Cote, K., Connolly, A. J., McHugh, M. P., & Padilla-Zakour, O. (2006). The efficacy of cherry juice supplementation in preventing the symptoms of exercise-induced muscle damage. Medicine and Science in Sports and Exercise, 38(5), Supplement abstract 2243.

"Numerous antioxidant and anti-inflammatory agents have been identified in tart cherries." The purpose of this study was to test the efficacy of supplementation with a tart cherry beverage in preventing the symptoms of exercise-induced muscle damage. Male colleges students (N = 14) consumed 16 fl oz of cherry juice, or a placebo, twice per day for eight consecutive days.
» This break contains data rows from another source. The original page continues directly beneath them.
Definition queue_event_ok (joined : gset positive) (ev : QueueEvent) (q : waitQueue) : Prop :=
  match ev with
  | Joins w => w ∉ joined
  | GivesUp w => True
  | Takes w => w ∈ queue q ∧ w ∈ turns q
  end.

(** ** The invariant: exactly the head of the queue has its turn *)

Record queue_inv (joined : gset positive) (q : waitQueue) : Prop := {
  qi_nodup : NoDup (queue q);
  qi_joined : ∀ w, w ∈ queue q ∨ w ∈ turns q → w ∈ joined;
  qi_head : ∀ w rest, queue q = w :: rest → w ∈ turns q;
  qi_rest : ∀ w x rest, queue q = w :: rest → x ∈ rest → x ∉ turns q;
}.

Definition joined_after (joined : gset positive) (ev : QueueEvent) : gset positive :=
  match ev with Joins w => {[ w ]} ∪ joined | _ => joined end.

Lemma close_head_inv joined w rest q :
  NoDup (w :: rest) → queue q = w :: rest → w ∈ turns q →
  (∀ x, x ∈ rest → x ∉ turns q) → (∀ x, x ∈ queue q ∨ x ∈ turns q → x ∈ joined) →
  ∃ q', close_head (set_queue rest q) = Some q' ∧ queue q' = rest ∧ queue_inv joined q'.
Proof.
  intros [Hw Hnd]%NoDup_cons Hq Hturn Hrest Hj. unfold close_head. simpl. destruct rest as [|x rest].
  - eexists. split; [done|]. split; [done|]. split; simpl; try done.
    intros y [Hy|Hy]; [by apply elem_of_nil in Hy|]. apply Hj. by right.
  - unfold close_turn. simpl. rewrite decide_False by (apply Hrest; by left).
    eexists. split; [done|]. split; [done|]. apply NoDup_cons in Hnd as Hnd'. destruct Hnd' as [Hx _].
    split; simpl; [done| | |].
    + intros y Hy. apply Hj. rewrite Hq. set_solver.
    + intros y r [= <- <-]. set_solver.
    + intros y z r [= <- <-] Hz. assert (z ∉ turns q) by (apply Hrest; by right).
      assert (z ≠ x) by (by intros ->). set_solver.
Qed.

Lemma remove_first_notin w l : w ∉ l → remove_first w l = l.
Proof.
  induction l as [|x l IH]; simpl; [done|]. intros Hw.
  rewrite decide_False by (intros ->; apply Hw; by left). rewrite IH; [done|].
  intros ?. apply Hw. by right.
Qed.

Lemma remove_first_sub w l x : x ∈ remove_first w l → x ∈ l.
Proof.
  induction l as [|y l IH]; simpl; [done|]. case_decide; [by right|].
  rewrite !elem_of_cons. naive_solver.
Qed.

Lemma remove_first_NoDup w l : NoDup l → NoDup (remove_first w l).
Proof.
  induction l as [|y l IH]; simpl; [done|]. intros [Hy Hl]%NoDup_cons. case_decide; [done|].
  apply NoDup_cons. split; [|by apply IH]. intros ?%remove_first_sub. done.
Qed.

Lemma queue_step_inv joined ev q :
  queue_inv joined q → queue_event_ok joined ev q →
  ∃ q', queue_step ev q = Some q' ∧ queue_inv (joined_after joined ev) q'.
Proof.
  intros Hinv Hok. pose proof Hinv as [Hnd Hj Hh Hr]. destruct ev as [w|w|w]; simpl in *.
  - assert (w ∉ queue q ∧ w ∉ turns q) as [Hwq Hwt] by naive_solver. unfold enqueue. simpl.
    assert (NoDup (queue q ++ [w])) as Hnd'.
    { apply NoDup_app. split_and!; [done| |apply NoDup_singleton]. intros x Hx Hx'. set_solver. }
    case_decide as Hlen.
    + rewrite length_app in Hlen. simpl in Hlen. assert (queue q = []) as Hnil
        by (apply length_zero_iff_nil; lia). unfold close_turn. simpl.
      rewrite decide_False by done. eexists. split; [done|]. rewrite Hnil in *.
      split; simpl; [done|set_solver| |].
      * intros x r [= <- <-]. set_solver.
      * intros x y r [= <- <-] Hy. by apply elem_of_nil in Hy.
    + eexists. split; [done|]. split; simpl; [done|set_solver| |].
      * intros x r E. destruct (queue q) as [|y l] eqn:Eq; [done|]. injection E as <- <-. by eapply Hh.
      * intros x y r E Hy. destruct (queue q) as [|z l] eqn:Eq; [done|]. injection E as <- <-.
        apply elem_of_app in Hy as [Hy|Hy]; [by eapply Hr|]. set_solver.
  - unfold cancel. case_decide as Hin; [|by exists q].
    destruct (queue q) as [|x rest] eqn:Eq; [by apply elem_of_nil in Hin|]. simpl.
    destruct (decide (x = w)) as [->|Hne].
    + rewrite bool_decide_eq_true_2 by done.
      destruct (close_head_inv joined w rest q Hnd Eq) as (q' & E & _ & Hq');
        [by eapply Hh|by intros y; eapply Hr|by rewrite Eq|]. by exists q'.
    + rewrite bool_decide_eq_false_2 by congruence. eexists. split; [done|].
      apply NoDup_cons in Hnd as [Hx Hnd]. split; simpl.
      * apply NoDup_cons. split; [by intros ?%remove_first_sub|by apply remove_first_NoDup].
      * intros y Hy. apply Hj. destruct Hy as [Hy|Hy]; [left|by right].
        apply elem_of_cons in Hy as [->|Hy]; [by left|right; by eapply remove_first_sub].
      * intros y r [= <- <-]. by eapply Hh.
      * intros y z r [= <- <-] Hz. eapply Hr; [done|]. by eapply remove_first_sub.
  - destruct Hok as [Hin Hturn]. unfold popHead.
    destruct (queue q) as [|x rest] eqn:Eq; [by apply elem_of_nil in Hin|].
    case_decide as E; [|by exists q]. subst x.
    destruct (close_head_inv joined w rest q Hnd Eq) as (q' & E & _ & Hq');
      [by eapply Hh|by intros y; eapply Hr|by rewrite Eq|]. by exists q'.
Qed.

(** ** Histories

    The log of a limiter in the order of its lock: who arrived, who was served. *)
Definition arrivals (log : list QueueEvent) : list positive :=
  omap (λ ev, match ev with Joins w => Some w | _ => None end) log.
Definition served (log : list QueueEvent) : list positive :=
  omap (λ ev, match ev with Takes w => Some w | _ => None end) log.

Inductive queue_run : list QueueEvent → waitQueue → Prop :=
| run_start : queue_run [] {| queue := []; turns := ∅ |}
| run_event log q ev q' :
    queue_run log q → queue_event_ok (list_to_set (arrivals log)) ev q → queue_step ev q = Some q' →
    queue_run (log ++ [ev]) q'.

Lemma arrivals_snoc log ev :
  arrivals (log ++ [ev]) = arrivals log ++ match ev with Joins w => [w] | _ => [] end.
Proof. unfold arrivals. rewrite omap_app. by destruct ev. Qed.

Lemma served_snoc log ev :
  served (log ++ [ev]) = served log ++ match ev with Takes w => [w] | _ => [] end.
Proof. unfold served. rewrite omap_app. by destruct ev. Qed.

Lemma joined_after_arrivals log ev :
  joined_after (list_to_set (arrivals log)) ev = list_to_set (arrivals (log ++ [ev])).
Proof. apply leibniz_equiv. rewrite arrivals_snoc. destruct ev; simpl; set_solver. Qed.

Lemma queue_run_inv log q : queue_run log q → queue_inv (list_to_set (arrivals log)) q.
Proof.
  induction 1 as [|log q ev q' _ IH Hok Hstep].
  - split; simpl; try done; [apply NoDup_nil; done|]. set_solver.
  - destruct (queue_step_inv _ ev q IH Hok) as (q'' & E & Hinv). simplify_eq.
    by rewrite <- joined_after_arrivals.
Qed.

Lemma arrivals_NoDup log q : queue_run log q → NoDup (arrivals log).
Proof.
  induction 1 as [|log q ev q' _ IH Hok _]; [by apply NoDup_nil|]. rewrite arrivals_snoc.
  destruct ev as [w|w|w]; rewrite ?app_nil_r; [|done..]. simpl in Hok. apply NoDup_app. split_and!;
    [done| |apply NoDup_singleton]. intros x Hx ->%list_elem_of_singleton. set_solver.
Qed.

Lemma set_queue_close_head rest q q' : close_head (set_queue rest q) = Some q' → queue q' = rest.
Proof. unfold close_head, close_turn. simpl. intros. by repeat case_match; simplify_eq/=. Qed.

(** What each event does to the line. *)
Lemma queue_step_line ev q q' :
  queue_step ev q = Some q' →
  queue q' = match ev with
             | Joins w => queue q ++ [w]
             | GivesUp w => remove_first w (queue q)
             | Takes w => if decide (head (queue q) = Some w) then tail (queue q) else queue q
             end.
Proof.
  destruct ev as [w|w|w]; simpl.
  - unfold enqueue, close_turn. intros. by repeat case_decide; simplify_eq/=.
  - unfold cancel. case_decide as Hin; [case_bool_decide|]; intros E.
    + by apply set_queue_close_head in E.
    + by simplify_eq/=.
    + simplify_eq. by rewrite remove_first_notin.
  - unfold popHead. destruct (queue q) as [|x rest] eqn:Eq; simpl; intros E.
    { simplify_eq. by rewrite Eq. }
    case_decide as Hx; case_decide; simplify_eq; try done; try congruence.
    by apply set_queue_close_head in E.
Qed.

Lemma remove_first_sublist w l : sublist (remove_first w l) l.
Proof.
  induction l as [|x l IH]; simpl; [done|]. case_decide; [by apply sublist_cons|by apply sublist_skip].
Qed.

Lemma remove_first_or x w l : x ∈ l → x ∈ remove_first w l ∨ x = w.
Proof.
  induction l as [|y l IH]; simpl; [by intros ?%elem_of_nil|]. intros [->|Hx]%elem_of_cons; case_decide;
    subst; rewrite ?elem_of_cons; naive_solver.
Qed.

Lemma queue_head_turn joined q w :
  queue_inv joined q → w ∈ queue q ∧ w ∈ turns q ↔ head (queue q) = Some w.
Proof.
  intros [Hnd _ Hh Hr]. destruct (queue q) as [|x rest] eqn:Eq; simpl.
  - split; [intros [Hin _]; by apply elem_of_nil in Hin|done].
  - split.
    + intros [[->|Hin]%elem_of_cons Ht]; [done|]. by destruct (Hr x w rest eq_refl Hin).
    + intros [= <-]. split; [by left|by eapply Hh].
Qed.

Lemma served_then_waiting log q : queue_run log q → sublist (served log ++ queue q) (arrivals log).
Proof.
  induction 1 as [|log q ev q' Hrun IH Hok Hstep]; [done|].
  rewrite served_snoc, arrivals_snoc, (queue_step_line _ _ _ Hstep).
  destruct ev as [w|w|w]; rewrite ?app_nil_r.
  - rewrite (assoc_L (++)). by apply sublist_app.
  - etrans; [|exact IH]. apply sublist_app; [done|]. apply remove_first_sublist.
  - apply (queue_head_turn _ _ _ (queue_run_inv _ _ Hrun)) in Hok. rewrite decide_True by done.
    destruct (queue q) as [|x rest]; simplify_eq/=. by rewrite <- (assoc_L (++)).
Qed.

Lemma no_arrival_lost log q w :
  queue_run log q → w ∈ arrivals log → w ∈ served log ∨ w ∈ queue q ∨ GivesUp w ∈ log.
Proof.
  induction 1 as [|log q ev q' Hrun IH Hok Hstep]; [by intros ?%elem_of_nil|].
  rewrite served_snoc, arrivals_snoc, (queue_step_line _ _ _ Hstep), !elem_of_app. intros Hw.
  destruct ev as [x|x|x].
  - rewrite !elem_of_app. destruct Hw as [Hw| ->%list_elem_of_singleton]; [|by right; left; right; left].
    destruct (IH Hw) as [?|[?|?]]; tauto.
  - destruct Hw as [Hw|[]%elem_of_nil]. destruct (IH Hw) as [?|[Hq|?]]; [tauto| |tauto].
    destruct (remove_first_or w x (queue q) Hq) as [?| ->]; [tauto|]. right; right; right. by left.
  - destruct Hw as [Hw|[]%elem_of_nil].
    apply (queue_head_turn _ _ _ (queue_run_inv _ _ Hrun)) in Hok. rewrite decide_True by done.
    destruct (IH Hw) as [?|[Hq|?]]; [tauto| |tauto]. destruct (queue q) as [|y rest]; simplify_eq/=.
    apply elem_of_cons in Hq as [->|?]; [|tauto]. left; right. by left.
Qed.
A bout of eccentric elbow flexion contractions was performed on the fourth day of supplementation. Isometric elbow flexion strength, pain, muscle tenderness and relaxed elbow angle were recorded before, and for four days following the eccentric exercise. The protocol was repeated two weeks later with Ss consuming the other beverage relative to what they took initially. The opposite arm performed the eccentric exercise for the second bout to avoid the repeated bout protective effect.

Strength loss and pain were significantly lower with cherry juice supplementation versus the placebo drink. Relaxed elbow angle and muscle tenderness were unaffected by cherry juice supplementation.

Implication. Cherry juice supplementation decreases some symptoms of exercise-induced muscle damage including strength loss.